I then check my phone, to find a somehow missed call at 0905 saying (verbatim) “National Windscreens, please call me back” – and no phone number; fortunately my voicemail gives me the option to call him back with “press 5 and your standard call charges will apply”…

It turns out that he got here and phoned me because he could not find the house number – which is odd, because there is a sodding enormous sign down on the roadside saying “Access to Numbers 1 & 2” and it’s next door to “Number 3” – so you’d think that was a bit of a hint.

Anyway, it’s not like there’s a thousand houses around here.

He then said that he “couldn’t find the car, either” – which is faintly also disturbing, as if he would replace the windscreen of any car he had got booked-in without even bothering to find the owner or keys.

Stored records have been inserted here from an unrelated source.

(** ** Closed instances of the further properties *)

(** X4, with a service that answers 500. *)
Lemma Send_errors_name_the_operation_witness :
  starts_with "FileUploadClient.Send: "
    (Error (Errorf_d "FileUploadClient.Send: unexpected status code: " 500)).
Proof.
  exact (Send_errors_name_the_operation unit unit (answer (inl (status_only 500)))
           "multipart/form-data" tt "id" (ReadLast "hello" None) "a.txt" None entropy_A world0
           (Errorf_d "FileUploadClient.Send: unexpected status code: " 500) eq_refl).
Defined.

(** X5, with a path that names no file. *)
Lemma SendFileByPath_errors_name_their_origin_witness :
  starts_with "SendFileByPath: failed to open file /tmp/b.txt: "
    (Error (Errorf_w "SendFileByPath: failed to open file /tmp/b.txt: "
              (os.PathError "open" "/tmp/b.txt" (New "no such file or directory")))).
Proof.
  exact (SendFileByPath_errors_name_their_origin unit unit (answer (inl (reports "pending")))
           "multipart/form-data" sample_fs tt "id" "/tmp/b.txt" (Some 1) entropy_A world0
           (Errorf_w "SendFileByPath: failed to open file /tmp/b.txt: "
              (os.PathError "open" "/tmp/b.txt" (New "no such file or directory")))
           eq_refl).
Defined.

(** X6, with the five bytes of hello read in two reads and in one. *)
Lemma Send_ignores_chunking_witness :
  let tr := answer (inl (reports "pending")) in
  Send tr "multipart/form-data" tt "id" (ReadMore "he" (ReadLast "llo" None)) "a.txt" (Some 1)
       entropy_A world0 =
  Send tr "multipart/form-data" tt "id" (ReadLast "hello" None) "a.txt" (Some 1)
       entropy_A world0.
Proof.
  exact (Send_ignores_chunking unit unit (answer (inl (reports "pending")))
           "multipart/form-data" tt "id" (ReadMore "he" (ReadLast "llo" None))
           (ReadLast "hello" None) "a.txt" (Some 1) entropy_A world0 eq_refl
           (fun _ => eq_refl)).
Defined.


(** X8, with a service that answers 500. *)
Lemma unexpected_status_is_reported_witness :
  exists numeral,
    fst (Create (answer (inl (status_only 500))) no_time tt None world0) =
      inr (New ("FileUploadClient.Create: unexpected status code: " ++ numeral)) /\
    Atoi numeral = Some 500.
Proof.
  refine (proj1 (unexpected_status_is_reported unit unit (answer (inl (status_only 500)))
                   "multipart/form-data" no_time tt world0 (status_only 500) tt _)
            None eq_refl).
  discriminate.
Defined.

I told him that it was parked around the corner “in a side street”, and he said “In Sandy Lane? I went up there, that’s where I stopped” – which means that he must have stopped (or maybe U-turned) behind my car because I just checked, it’s still there, parked on the road, 40 yards up on the left and nobody’s nicked it. At that time of day there are only 3 or 4 cars there, so it should not be too hard to find mine.

So he says he’ll be back “in about an hour”. I wait in expectation.

I sometimes wonder why I bother trying to plan around other people.

Comments

4 responses to “Windscreen Replacement Woes – National Windscreens”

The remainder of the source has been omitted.